EXERCISE AIM:
Looking at the listing below, retype exactly the lines starting at the one containing "(v : list A)" and ending at the one containing "gw; h := gh;", both included, and nothing else.

·····

(** * STLL paragraph layout: a shallow embedding of [layoutParagraph.cpp]

    The development follows the source file top to bottom: the normalized
    view of the text ([LayoutDataView]), the break and hyphenation analysis,
    the run builder, the line assembler ([addLine]) and the two line
    breakers, and finally [layoutParagraph] itself.

    Conventions.
    - [size_t] indices are [nat]; [int], [int32_t] and [char] values are [Z].
      Signed overflow is undefined behaviour in C++, so [Z] arithmetic is the
      meaning of the code on every execution that has one.
    - [float] and [double] values live in an abstract type with the
      operations the source uses ([FloatOps]); nothing is assumed about
      them.
    - HarfBuzz, FriBidi, liblinebreak and the hyphenation dictionaries are
      collaborators: they are parameters of the functions that call them.
    - A computation ends in [Ret] (normal return), [Throw] (a
      [LayoutException_c] escapes), [Fault] (an out-of-range access, a null
      dereference or a failed [assert]) or [OutOfFuel] (the bound handed to
      a loop of the model was too small). *)

From Stdlib Require Import ZArith String Lia.
From stdpp Require Import base option list strings sorting.

Set Default Proof Using "Type".

(** ** Outcomes of a call *)

Inductive res (A : Type) : Type :=
  | Ret (a : A)
  | Throw (what : string)
  | Fault
  | OutOfFuel.
Arguments Ret {A} a.
Arguments Throw {A} what.
Arguments Fault {A}.
Arguments OutOfFuel {A}.

#[global] Instance res_ret : MRet res := fun A a => Ret a.
#[global] Instance res_bind : MBind res := fun A B f m =>
  match m with
  | Ret a => f a
  | Throw s => Throw s
  | Fault => Fault
  | OutOfFuel => OutOfFuel
  end.

(** Element access of a [std::vector] or [std::u32string] through
    [operator[]]: out of range it is undefined. *)
Definition at_ {A} (v : list A) (i : nat) : res A :=
  match v !! i with
  | Some a => Ret a
  | None => Fault
  end.

(** [while (pos < size && p pos) pos++] *)
Fixpoint scan_from (p : nat → bool) (n : nat) (pos : nat) : nat :=
  match n with
  | O => pos
  | S n' => if p pos then scan_from p n' (S pos) else pos
  end.
Definition scan_while (size : nat) (p : nat → bool) (pos : nat) : nat :=
  scan_from p (size - pos) pos.

(** ** Data model ([stll/layouter.h]) *)

(** Modelled from the spec: the declarations of [stll/layouter.h] are not
    part of the sources at hand; the records below have the members that
    [layoutParagraph.cpp] and [layouterSDL.cpp] read and write, with the
    meaning section 3 of the specification gives them. *)
Record color_c := { col_r : Z; col_g : Z; col_b : Z; col_a : Z }.

(** A font face behind a [std::shared_ptr<FontFace_c>]; two pointers are
    equal when they point at the same face, [face] stands for the address. *)
Record FontFace_c := {
  face : nat;
  getAscender : Z;
  getDescender : Z;
  containsGlyph : Z → bool
}.

Definition same_font (f g : option FontFace_c) : bool :=
  match f, g with
  | None, None => true
  | Some f, Some g => Nat.eqb (face f) (face g)
  | _, _ => false
  end.

(** The font of an attribute: a family that picks a face by codepoint. *)
Record Font_c := {
  get : Z → option FontFace_c;
  getUnderlinePosition : Z;
  getUnderlineThickness : Z
}.

Inductive command_t := CMD_GLYPH | CMD_RECT | CMD_IMAGE.

#[global] Instance command_t_eq_dec : EqDecision command_t.
Proof. solve_decision. Defined.

Record CommandData_c := {
  command : command_t;
  x : Z; y : Z; w : Z; h : Z;
  glyphIndex : Z;
  font : option FontFace_c;
  c : color_c;
  blurr : Z
}.

Definition mkGlyph (f : option FontFace_c) (gi gx gy : Z) (col : color_c) (bl : Z) :=
  {| command := CMD_GLYPH; x := gx; y := gy; w := 0; h := 0;
     glyphIndex := gi; font := f; c := col; blurr := bl |}.
Definition mkRect (gx gy gw gh : Z) (col : color_c) (bl : Z) :=
  {| command := CMD_RECT; x := gx; y := gy; w := gw; h := gh;
     glyphIndex := 0; font := None; c := col; blurr := bl |}.

Record Rectangle_c := { rx : Z; ry : Z; rw : Z; rh : Z }.

Record LinkInformation_c := { url : string; areas : list Rectangle_c }.

Record TextLayout_c := {
  data : list CommandData_c;
  links : list LinkInformation_c;
  firstBaseline : Z;
  height : Z;
  layout_left : Z;
  layout_right : Z
}.

Definition emptyLayout : TextLayout_c :=
  {| data := []; links := []; firstBaseline := 0; height := 0; layout_left := 0; layout_right := 0 |}.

·····

FINISHED EXERCISE:
Definition at_ {A} (v : list A) (i : nat) : res A :=
  match v !! i with
  | Some a => Ret a
  | None => Fault
  end.

(** [while (pos < size && p pos) pos++] *)
Fixpoint scan_from (p : nat → bool) (n : nat) (pos : nat) : nat :=
  match n with
  | O => pos
  | S n' => if p pos then scan_from p n' (S pos) else pos
  end.
Definition scan_while (size : nat) (p : nat → bool) (pos : nat) : nat :=
  scan_from p (size - pos) pos.

(** ** Data model ([stll/layouter.h]) *)

(** Modelled from the spec: the declarations of [stll/layouter.h] are not
    part of the sources at hand; the records below have the members that
    [layoutParagraph.cpp] and [layouterSDL.cpp] read and write, with the
    meaning section 3 of the specification gives them. *)
Record color_c := { col_r : Z; col_g : Z; col_b : Z; col_a : Z }.

(** A font face behind a [std::shared_ptr<FontFace_c>]; two pointers are
    equal when they point at the same face, [face] stands for the address. *)
Record FontFace_c := {
  face : nat;
  getAscender : Z;
  getDescender : Z;
  containsGlyph : Z → bool
}.

Definition same_font (f g : option FontFace_c) : bool :=
  match f, g with
  | None, None => true
  | Some f, Some g => Nat.eqb (face f) (face g)
  | _, _ => false
  end.

(** The font of an attribute: a family that picks a face by codepoint. *)
Record Font_c := {
  get : Z → option FontFace_c;
  getUnderlinePosition : Z;
  getUnderlineThickness : Z
}.

Inductive command_t := CMD_GLYPH | CMD_RECT | CMD_IMAGE.

#[global] Instance command_t_eq_dec : EqDecision command_t.
Proof. solve_decision. Defined.

Record CommandData_c := {
  command : command_t;
  x : Z; y : Z; w : Z; h : Z;
  glyphIndex : Z;
  font : option FontFace_c;
  c : color_c;
  blurr : Z
}.

Definition mkGlyph (f : option FontFace_c) (gi gx gy : Z) (col : color_c) (bl : Z) :=
  {| command := CMD_GLYPH; x := gx; y := gy; w := 0; h := 0;
     glyphIndex := gi; font := f; c := col; blurr := bl |}.
Definition mkRect (gx gy gw gh : Z) (col : color_c) (bl : Z) :=
  {| command := CMD_RECT; x := gx; y := gy; w := gw; h := gh;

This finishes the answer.